In his effort to educate his peers, Shuman helped found Dental Sleep Practice magazine and serves as its managing editor. “I want every dental practitioner in the United States and Canada to learn how and to integrate screening of OSA into their practices,” Shuman says.

Although the number of dental practices offering this service is unclear, Shuman believes just a minority of dental practices offers routine screening for sleep disorders.
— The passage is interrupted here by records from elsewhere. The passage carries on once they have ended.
(* ===== verification/Adapter.v ===== *)
(** The adapter base class and the factory (adapter/Adapter, adapter/AdapterFactory):
    the control opcodes every node handles, the health report and its timer, and
    the adapter type kept in NVS.

    The receive callback registered with the mesh is a parameter [callback] here,
    as it is a function pointer in the code; main.cpp's is in [Main]. *)
From S2P Require Import Prelude Config Wire Platform ErrorCore Eeprom PeerRegistry Crypto.
From S2P Require Import Enrollment Node Messenger Mesh Hardware.

(** The fields of [Adapter]; [mesh_transmit_fn] is either null or [Mesh::transmit]. *)
Record Adapter := AdapterBase {
  a_pin : Z;
  adapterType : Z;
  mesh_transmit_fn : bool;
  lastHealthMillis : Z
}.

Definition adapter_new (pin type : Z) : Adapter := AdapterBase pin type false 0.
Definition setTransmitFn (a : Adapter) : Adapter :=
  AdapterBase (a_pin a) (adapterType a) true (lastHealthMillis a).
Definition resetHealthTick (now : Z) (a : Adapter) : Adapter :=
  AdapterBase (a_pin a) (adapterType a) (mesh_transmit_fn a) now.

Definition healthTickDue (now : Z) (a : Adapter) : bool * Adapter :=
  if HEALTH_REPORT_INTERVAL_MS <=? now -64 lastHealthMillis a then (true, resetHealthTick now a)
  else (false, a).

(** The objects an adapter's handlers reach besides the adapter: the mesh node,
    the green LED of the receive callback, and [AdapterFactory::isDevMode_]. *)
Record Board := OnBoard {
  board_node : Node;
  board_green : Led;
  isDevMode_ : bool
}.
Definition with_node (n : Node) (b : Board) : Board := OnBoard n (board_green b) (isDevMode_ b).

(** ** AdapterFactory: the stored type *)
Definition PIR_ADAPTER_DEFAULT_PIN : Z := 27.
Definition SERIAL_ADAPTER_DEFAULT_PIN : Z := 255.

Definition adapterTypeFromEEPROM (raw : Z) : Z := if raw =? 0xFF then PIR_ADAPTER else raw.
Definition adapterTypeToEEPROM (type : Z) : Z := u8 type.

Definition getDefaultPinForAdapter (type : Z) : Z :=
  if type =? PIR_ADAPTER then PIR_ADAPTER_DEFAULT_PIN
  else if type =? SERIAL_ADAPTER then SERIAL_ADAPTER_DEFAULT_PIN
  else PIR_ADAPTER_DEFAULT_PIN.

Section Factory.
Context {E : Env}.

Definition loadAdapterTypeFromEEPROM (dev : bool) : W Z :=
  if dev then wret PIR_ADAPTER
  else raw <- loadAdapterType ;; wret (adapterTypeFromEEPROM raw).

Definition saveAdapterTypeToEEPROM (dev : bool) (type : Z) : W unit :=
  if dev then wret tt else saveAdapterType (adapterTypeToEEPROM type).

(** [createAdapter]; [None] is the null pointer. *)
Definition createAdapter (type pin : Z) : W (option Adapter) :=
  if type =? PIR_ADAPTER then wret (Some (adapter_new pin PIR_ADAPTER))
  else if type =? SERIAL_ADAPTER then wret (Some (adapter_new pin SERIAL_ADAPTER))
  else fail E_CONFIG M_ADAPTER 2 ;;; wret None.

Definition createFromEEPROM (dev : bool) : W (option Adapter) :=
  type <- loadAdapterTypeFromEEPROM dev ;;
  createAdapter type (getDefaultPinForAdapter type).

Definition initializeDefaultsIfUnset (dev : bool) : W unit :=
  if dev then wret tt
  else
    currentType <- loadAdapterType ;;
    if currentType =? adapterTypeToEEPROM UNKNOWN_ADAPTER
    then saveAdapterType (adapterTypeToEEPROM DEFAULT_ADAPTER)
    else wret tt.
End Factory.

(** * Handlers *)
(** The frames handed to the receive callback between two worlds, oldest first. *)
Definition new_deliveries (w w' : world) : list mesh_message :=
  reverse (delivered (take (length (w_trace w') - length (w_trace w)) (w_trace w'))).
(** Sending it starts the cooldown. *)
Lemma report_inv now p log :
  pir_due p log now → pir_inv (with_state COOLDOWN p) (lastTrigger p :: log) now.
Proof.
  intros [D1 D2 D3 [D4 D5] D6 D7]. split; try done.
  - cbn. intros [?|?]; congruence.
  - cbn. split; [done|]. rewrite D4. lia.
  - cbn. destruct log as [|t log]; [done|]. rewrite D4. split; [lia|done].
Qed.

Lemma rearm_inv now p x log :
  pir_inv p log now → now < 2 ^ 63 → cooled_down now p = true → motionDetected x = motionDetected (p_pir p) →
  let p' := with_pir x (with_state IDLE p) in
  interruptEnabled p' = false ∧ motionDetected (p_pir p') = false ∧ p_state p' = IDLE ∧ pir_inv p' log now.
Proof.
  intros I HT Hc Hx. destruct (cooled_quiet p log now I HT Hc) as [Hs Hq]. destruct I as [J1 J2 J3 J4 J5 J6].
  assert (interruptEnabled p = false ∧ motionDetected (p_pir p) = false) as [He Hm].
  { split; apply not_true_is_false; intros Ht; [rewrite (J2 (or_introl Ht)) in Hs|
      rewrite (J2 (or_intror Ht)) in Hs]; done. }
  cbn. rewrite He, Hx, Hm. split_and!; try done. split; try done; cbn; [congruence|by destruct log].
Qed.

Lemma advance_inv pc p b log w s' w' :
  pc_inv pc p log (ms_now w) → env_timer (w_trace w) < 2 ^ 63 → pir_advance (pc, p, b, log) w = Ok s' w' →
  ∃ pc' p' b' log', s' = (pc', p', b', log') ∧ pc_inv pc' p' log' (ms_now w').
Proof using L.
  intros I HT E1. destruct (clock_now w HT) as [En Hn]. destruct pc as [|now|now|now|now ok|now]; cbn in I, E1.
  - destruct (p_initialized p); cbn [negb] in E1; [|injection E1 as <- <-; by do 4 eexists].
    unfold wbind in E1. rewrite En in E1. injection E1 as <- <-. do 4 eexists. split; [done|]. cbn.
    pose proof (ms_now_mono w (World (EvTimer (env_timer (w_trace w)) :: w_trace w) (w_eeprom w) (w_err w))
                  [EvTimer (env_timer (w_trace w))] eq_refl).
    split_and!; [lia..|done].
  - injection E1 as <- <-. do 4 eexists. split; [done|]. destruct I as (? & ? & I). cbn.
    split_and!; [lia..|]. by apply check_inv; [lia|].
  - destruct I as (? & ? & I). destruct (decide _) as [Hp|Hp].
    + destruct I as [I|I]; [by destruct (pi_sent _ _ _ I)|]. unfold wbind in E1.
      destruct (sendDataThroughMesh _ _ _ _ w) as [b1 w1|] eqn:Es; [|done]. injection E1 as <- <-.
      pose proof (grows_later _ _ _ _ (sendDataThroughMesh_grows _ _ _ _) Es).
      do 4 eexists. split; [done|]. cbn. split_and!; [lia..|]. by apply report_inv.
    + destruct I as [I|I]; [|by destruct (Hp (pd_state _ _ _ I))]. injection E1 as <- <-.
      by do 4 eexists.
  - destruct I as (? & ? & I). destruct (cooled_down now p) eqn:Hc; [|injection E1 as <- <-; by do 4 eexists].
    unfold wbind in E1. destruct (attachInterrupt kEdgeRising _ w) as [[ok x] w1|] eqn:Ea; [|done].
    injection E1 as <- <-. destruct (attach_keeps_motion _ _ _ _ _ _ Ea) as [Hx Hm].
    do 4 eexists. split; [done|]. cbn. split; [lia|]. split; [lia|]. by apply rearm_inv.
  - destruct I as (? & ? & He & Hm & Hs & I). destruct ok; cbn [negb] in E1.
    + injection E1 as <- <-. do 4 eexists. split; [done|]. cbn. split_and!; [lia..|].
      destruct I as [J1 J2 J3 J4 J5 J6]. by split.
    + unfold wbind in E1. destruct (fail_run E_HARDWARE M_ADAPTER 2 w) as [w4 Ef]. by rewrite Ef in E1.
  - destruct I as (? & ? & I). unfold wbind in E1. destruct (pir_health now p b w) as [[p1 b1] w1|] eqn:Eh; [|done].
    injection E1 as <- <-. pose proof (grows_later _ _ _ _ (pir_health_grows now p b) Eh).
    destruct (pir_health_state _ _ _ _ _ _ _ Eh) as [a ->]. do 4 eexists. split; [done|]. cbn.
    apply pir_inv_base, (pir_inv_later _ _ now); [lia|done].
Qed.

Lemma pir_step_grows i s : grows (pir_step i s).
Proof.
  pose proof pir_health_grows. pose proof sendDataThroughMesh_grows. pose proof (fail_emits (λ _, True)).
  pose proof detectMotion_grows. destruct s as [[[pc p] b] log].
  unfold grows, pir_step, pir_advance, now_ms, esp_timer_get_time, attachInterrupt, gpio_set_intr_type,
    gpio_isr_handler_add, gpio_intr_enable in *. solve_emits.
Qed.

Definition running_inv (s : pir_running) (w : world) : Prop :=
  let '(pc, p, _, log) := s in pc_inv pc p log (ms_now w).

Lemma pir_run_inv ins s w s' w' :
  running_inv s w → pir_run ins s w = Ok s' w' → env_timer (w_trace w') < 2 ^ 63 → running_inv s' w'.
Proof using L.
  unfold pir_run. revert s w. induction ins as [|i ins IH]; intros s w I E1 HT; cbn [wfold] in E1.
  { injection E1 as -> <-. exact I. }
  unfold wbind in E1. destruct (pir_step i s w) as [s1 w1|] eqn:Es; [|done].
  assert (env_timer (w_trace w) < 2 ^ 63) as HT0.
  { assert (grows (wfold pir_step ins s1)) as Hg by (apply emits_wfold; intros; apply pir_step_grows).
    destruct (emits_Ok _ _ _ _ _ Hg E1) as (evs & Hev & _).
    destruct (emits_Ok _ _ _ _ _ (pir_step_grows i s) Es) as (evs' & Hev' & _).
    pose proof (timer_monotone (evs ++ evs') (w_trace w)). rewrite Hev, Hev', app_assoc in HT. lia. }
  apply (IH s1 w1); [|done..]. destruct s as [[[pc p] b] log]. cbn [running_inv] in I. destruct i.
  - cbn [pir_step] in Es. unfold wbind in Es. destruct (detectMotion p w) as [p1 w2|] eqn:Ed; [|done].
    injection Es as <- <-. cbn. apply (pc_inv_later _ _ _ (ms_now w)).
    + by apply (grows_later _ _ _ _ (detectMotion_grows p) Ed).
    + by eapply interrupt_inv.
  - destruct (advance_inv pc p b log w s1 w1 I HT0 Es) as (pc1 & p1 & b1 & log1 & -> & I1). exact I1.
Qed.

Lemma pc_inv_apart pc p log t : pc_inv pc p log t → apart 3000 log.
Proof. intros I. destruct pc; cbn in I; [apply I|apply I|destruct I as (_ & _ & [I|I]); apply I|apply I..]. Qed.

(** C32. Whatever the sensor does, a PIR node reports motion at most once in three
    seconds: in every run of a freshly initialised adapter (its base given the mesh's
    transmit function, or not), with the interrupt coming between any two steps of the
    loop's passes, successive reports are more than 3000 ms apart. *)
Theorem pir_cooldown pin a p0 b0 w0 w1 ins pc p b log w :
  pir_adapter_init (pir_adapter_new pin) w0 = Ok (true, p0) w1 →
  pir_run ins (Resting, with_pir_base a p0, b0, []) w1 = Ok (pc, p, b, log) w →
  env_timer (w_trace w) < 2 ^ 63 →
  apart 3000 log.
Proof using L.
  intros Hi Hr HT. apply (pc_inv_apart pc p log (ms_now w)).
  apply (pir_run_inv ins (Resting, with_pir_base a p0, b0, []) w1 (pc, p, b, log) w); try done.
  apply pir_inv_base.
  unfold pir_adapter_init, pir_adapter_new in Hi. cbn [p_initialized p_pir] in Hi.
  destruct (pir_init (pir_new pin)) as [[] x] eqn:Ex; cbn [negb] in Hi.
  2: { unfold wbind in Hi. destruct (fail _ _ _ _); done. }
  assert (motionDetected x = false) as Hx.
  { unfold pir_init in Ex. destruct (isValidInputPin _); cbn in Ex; [by injection Ex as <-|done]. }
  unfold wbind in Hi. destruct (attachInterrupt kEdgeRising x w0) as [[ok x1] w2|] eqn:Ea; [|done].
  destruct ok; cbn [negb] in Hi; [|destruct (fail _ _ _ w2); done]. injection Hi as <- <-.
  destruct (attach_keeps_motion _ _ _ _ _ _ Ea) as [Hx1 _]. rewrite Hx in Hx1.
  split; cbn; try done; congruence.
Qed.
End Cooldown.

(** * Witness *)
#[local] Existing Instance documented_protocol.

(** Motion, a passing car during the cooldown, and motion again after it. *)
Definition demo_pir_inputs : list pir_input :=
  let pass := replicate 6 Advance in
  pass ++ [Advance; Interrupt; Advance; Advance; Interrupt] ++ pass ++ pass ++ pass ++ pass ++ pass
    ++ [Advance; Advance; Interrupt] ++ pass ++ pass ++ pass.

Definition demo_pir : PirAdapter :=
  PirAdapterState (adapter_new 27 PIR_ADAPTER) (PirSensor 27 true false true) 0 IDLE true true.
Definition demo_pir_world : world :=
  World [EvIntrEnable 27 true; EvIsrAdd 27 true; EvIntrType 27 GPIO_INTR_POSEDGE]
    (w_eeprom ref_world) (w_err ref_world).
Lemma pir_cooldown_witness :
  ∃ pc p b w,
    pir_run (E := slow_env) (C := toy_crypto) demo_pir_inputs
      (Resting, with_pir_base (setTransmitFn (p_base demo_pir)) demo_pir, demo_board demo_leaf_node, [])
      demo_pir_world = Ok (pc, p, b, [10500; 3500]) w ∧ apart 3000 [10500; 3500].
Proof.
  eassert (∃ pc p b w, pir_run (E := slow_env) (C := toy_crypto) demo_pir_inputs
      (Resting, with_pir_base (setTransmitFn (p_base demo_pir)) demo_pir, demo_board demo_leaf_node, [])
      demo_pir_world = Ok (pc, p, b, [10500; 3500]) w ∧
    env_timer (Env := slow_env) (w_trace w) = 13500000) as (pc & p & b & w & Hr & Ht)
    by (vm_compute; do 4 eexists; split; reflexivity).
  exists pc, p, b, w. split; [exact Hr|].
  refine (@pir_cooldown slow_env toy_crypto documented_protocol slow_env_clock 27
    (setTransmitFn (p_base demo_pir)) demo_pir (demo_board demo_leaf_node) ref_world demo_pir_world
    demo_pir_inputs pc p b _ w _ Hr _).
  - vm_compute. reflexivity.
  - rewrite Ht. reflexivity.
Defined.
Dentists have been becoming more interested in the issue, as seen in the surge of introductory sleep-disorder dentistry courses throughout the country.

“If you are able to screen and you send a patient to either a dental sleep specialist or a sleep physician, and the patient is treated and improves dramatically, you, as a practitioner, are a looked at as a hero,” Shuman says. “It actually will grow your practice because the appreciation your patients will have for diagnosis and the benefits provided to them.” With that loyalty and gratitude come patient referrals.
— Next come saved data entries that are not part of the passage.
(* ===== verification/Main.v ===== *)
(** The firmware's entry point (main.cpp): the boot sequence, the receive callback
    and one pass of the housekeeping task.

    [MainState] holds main.cpp's globals and the static locals of the functions it
    calls.  The red LED is also driven by the error core, whose own patterns are
    the [EvPulse] events and are not animated here.  [initDrivers] and
    [spawnTasks] are in [Startup]. *)
From S2P Require Import Prelude Config Nanopb Wire Platform ErrorCore SerialFraming Hardware SevenSeg Eeprom PeerRegistry.
From S2P Require Import Transport Crypto Enrollment Node Messenger Mesh Boot Adapter SerialAdapter PirAdapter App.

(** [std::unique_ptr<Adapter>]: the object behind the base class. *)
Inductive AdapterObject := APir (p : PirAdapter) | ASerial (s : SerialAdapter).

Definition base_of (o : AdapterObject) : Adapter :=
  match o with APir p => p_base p | ASerial s => s_base s end.
Definition with_base_of (a : Adapter) (o : AdapterObject) : AdapterObject :=
  match o with APir p => APir (with_pir_base a p) | ASerial s => ASerial (with_base a s) end.

(** What [createAdapter] constructed. *)
Definition adapter_object (a : Adapter) : AdapterObject :=
  if adapterType a =? PIR_ADAPTER then APir (pir_adapter_new (a_pin a))
  else ASerial (serial_new (a_pin a)).

Record MainState := Main {
  greenLed : Led;
  redLed : Led;
  configButton : Button;
  resetButton : Button;
  sevenSeg : SevenSegDisplay;
  mesh : Node;
  adapter : option AdapterObject;
  isDevMode : bool;
  devMasterFlag : bool;
  configHold : Hold;
  resetHold : ResetHold;
  displayState : DisplayState;
  startupBlinkDone : bool
}.

Definition main_new : MainState :=
  Main (led_new GREEN_LED_PIN) (led_new RED_LED_PIN) (button_new CONFIG_BUTTON_PIN)
    (button_new RESET_BUTTON_PIN) (sevenseg_new SEVSEG_DATA_PIN SEVSEG_CLK_PIN) node_new None false
    DEFAULT_DEV_MASTER hold_new reset_new display_new false.

Definition with_leds (g r : Led) (m : MainState) : MainState :=
  Main g r (configButton m) (resetButton m) (sevenSeg m) (mesh m) (adapter m) (isDevMode m)
    (devMasterFlag m) (configHold m) (resetHold m) (displayState m) (startupBlinkDone m).
Definition with_buttons (c r : Button) (m : MainState) : MainState :=
  Main (greenLed m) (redLed m) c r (sevenSeg m) (mesh m) (adapter m) (isDevMode m)
    (devMasterFlag m) (configHold m) (resetHold m) (displayState m) (startupBlinkDone m).
Definition with_mesh (n : Node) (m : MainState) : MainState :=
  Main (greenLed m) (redLed m) (configButton m) (resetButton m) (sevenSeg m) n (adapter m)
    (isDevMode m) (devMasterFlag m) (configHold m) (resetHold m) (displayState m) (startupBlinkDone m).
Definition with_adapter (a : option AdapterObject) (m : MainState) : MainState :=
  Main (greenLed m) (redLed m) (configButton m) (resetButton m) (sevenSeg m) (mesh m) a
    (isDevMode m) (devMasterFlag m) (configHold m) (resetHold m) (displayState m) (startupBlinkDone m).
Definition with_dev (d : bool) (m : MainState) : MainState :=
  Main (greenLed m) (redLed m) (configButton m) (resetButton m) (sevenSeg m) (mesh m) (adapter m)
    d (devMasterFlag m) (configHold m) (resetHold m) (displayState m) (startupBlinkDone m).
Definition with_dev_master (d : bool) (m : MainState) : MainState :=
  Main (greenLed m) (redLed m) (configButton m) (resetButton m) (sevenSeg m) (mesh m) (adapter m)
    (isDevMode m) d (configHold m) (resetHold m) (displayState m) (startupBlinkDone m).
Definition with_holds (c : Hold) (r : ResetHold) (m : MainState) : MainState :=
  Main (greenLed m) (redLed m) (configButton m) (resetButton m) (sevenSeg m) (mesh m) (adapter m)
    (isDevMode m) (devMasterFlag m) c r (displayState m) (startupBlinkDone m).
Definition with_display (d : DisplayState) (m : MainState) : MainState :=
  Main (greenLed m) (redLed m) (configButton m) (resetButton m) (sevenSeg m) (mesh m) (adapter m)
    (isDevMode m) (devMasterFlag m) (configHold m) (resetHold m) d (startupBlinkDone m).
Definition with_blink_done (m : MainState) : MainState :=
  Main (greenLed m) (redLed m) (configButton m) (resetButton m) (sevenSeg m) (mesh m) (adapter m)
    (isDevMode m) (devMasterFlag m) (configHold m) (resetHold m) (displayState m) true.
“However, the growth of your practice should not be the driving force,” Shuman says. “The driving force should be that you, as a dental professional, can provide your patients with a critical service that can benefit them dramatically.”


Screening for sleep disorders is relatively simple for dentists to learn. Obesity, heavy bruxism, gastroesophageal reflux disease (GERD), and higher Mallampati classifications can indicate the presence of a problem, as does difficulty breathing when the patient is tipped back in the dental chair. Simple questionnaires can help confirm the likelihood of sleep-disordered breathing.
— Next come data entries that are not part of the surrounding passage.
(** C21. The node invariant holds in every state of a running device.  From a boot
    with blank RAM and any flash that names no peer twice - whatever reset reason,
    radio and memory contents - every interleaving of wake-ups of the mesh task (any
    frames, each with the receive callback run at its delivery, the adapter's answers
    and their nested deliveries included) and of housekeeping passes (any bytes from
    the server, any button presses), with motion interrupts between them, keeps the node well-formed. *)
Theorem firmware_wf reason after radio w0 m1 w1 role m2 w2 m w :
  initHardwareOutputs reason main_new w0 = Ok m1 w1 →
  initSubsystems after radio m1 w1 = Ok (role, m2) w2 →
  NoDup (p_mac <$> peerMacs (peers (mesh m2))) →
  rtc firmware_step (m2, w2) (m, w) → node_wf (mesh m).
Proof.
  intros H1 H2 HN Hr.
  assert (mesh m1 = node_new) as Hm1.
  { revert H1. apply (wp_Ok _ _ (λ m _, mesh m = node_new) (λ _, True)).
    unfold initHardwareOutputs. do 2 (apply wp_any; intros ? ?). apply wp_any. intros [[] r] w3; cbn [negb].
    2: { do 2 (apply wp_any; intros ? ?). done. }
    apply wp_any. intros [] w4. apply wp_any. intros g w5.
    destruct (button_init _) as [ok1 c]. apply wp_any. intros [] w6.
    destruct (button_init _) as [ok2 rb]. apply wp_any. intros [] w7. apply wp_any.
    intros [] w8; cbn [negb]; [by apply wp_ret|]. apply wp_any. intros [] w9. by apply wp_any. }
  pose proof (initSubsystems_wf after radio m1 w1 role m2 w2 Hm1 H2 HN) as W.
  remember (m2, w2) as s eqn:Es. remember (m, w) as s' eqn:Es'.
  assert (node_wf (mesh s.1)) as Ws by (by subst). clear W Es H2 HN.
  assert (node_wf (mesh s'.1)) as Ws'; [|by subst]. clear Es' m w.
  induction Hr as [s|s1 s2 s3 Hs _ IH]; [done|]. apply IH. destruct Hs as [queue m w m' w' Hq Hrun| |m w m' w' Hrun].
  - exact (wp_Ok _ _ _ _ _ _ (mesh_task_keeps queue m w Ws Hq) Hrun).
  - by eapply housekeeping_wf.
  - revert Hrun. apply (wp_Ok _ _ (λ m' _, node_wf (mesh m')) (λ _, True)). unfold pir_interrupt.
    destruct (adapter m) as [[p|s]|]; [|by apply wp_ret..]. apply wp_any. intros p9 w9. by apply wp_ret.
Qed.
End invariant.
Beyond mere screening, dentists have to decide whether they have the time and interest to learn about treating sleep disorders because including such a service involves more than fitting an oral appliance, says Steve Carstensen, DDS, a nationally recognized expert on dental sleep medicine and editor-in-chief of Dental Sleep Practice magazine.

“You don’t need a lot of equipment. Nearly every dentist already has almost everything you need. But if that’s where your thinking stops, you can get yourself in trouble.” He warns the oral appliances can cause some patients to have sore jaws or joint problems. If the dentist is not adept at managing those issues, then “you’re going to have an unhappy patient who won’t use the therapy,” he says.

Medical Counterparts

Carstensen stresses sleep disorders are a medical problem; only physicians can make the diagnoses, so dentists who want to treat obstructed airways should develop productive relationships with their medical counterparts who understand the importance of oral appliances. Physicians are familiar with the use of continuous positive airway pressure (CPAP) devices for keeping airways open. “They trust CPAP because they’ve known it longer,” he adds. When used properly, the device works well. However, research has shown only 40% to 50% of patients can tolerate the use. In contrast, recent studies have demonstrated that for almost every patient, the use of oral appliances, as fashioned by dentists, can be just as effective as CPAP at achieving the desired medical outcomes. “That information is not yet pervasive in the medical mind,” says Carstensen. “But it’s slowly getting there.”

Also, airway-related dentistry requires taking appropriate medical examination notes, which are different from dental examination findings, Carstensen says. “It requires billing to medical insurance, not dental insurance,” he says, noting that dentists may want to consider subcontracting that billing.

“The new learning and new systems require time and effort,” he says. “But that’s true for every new service; this one can be financially quite beneficial if set up right. That’s not the only reason behind this decision.”


Carstensen notes the biggest rewards “take the form of the smiles on your patients’ faces, the reputation you get in the community, the professional fulfillment in working with physicians, and the learning that comes with it. We make our communities healthier. The rewards that come from that are just stunning.”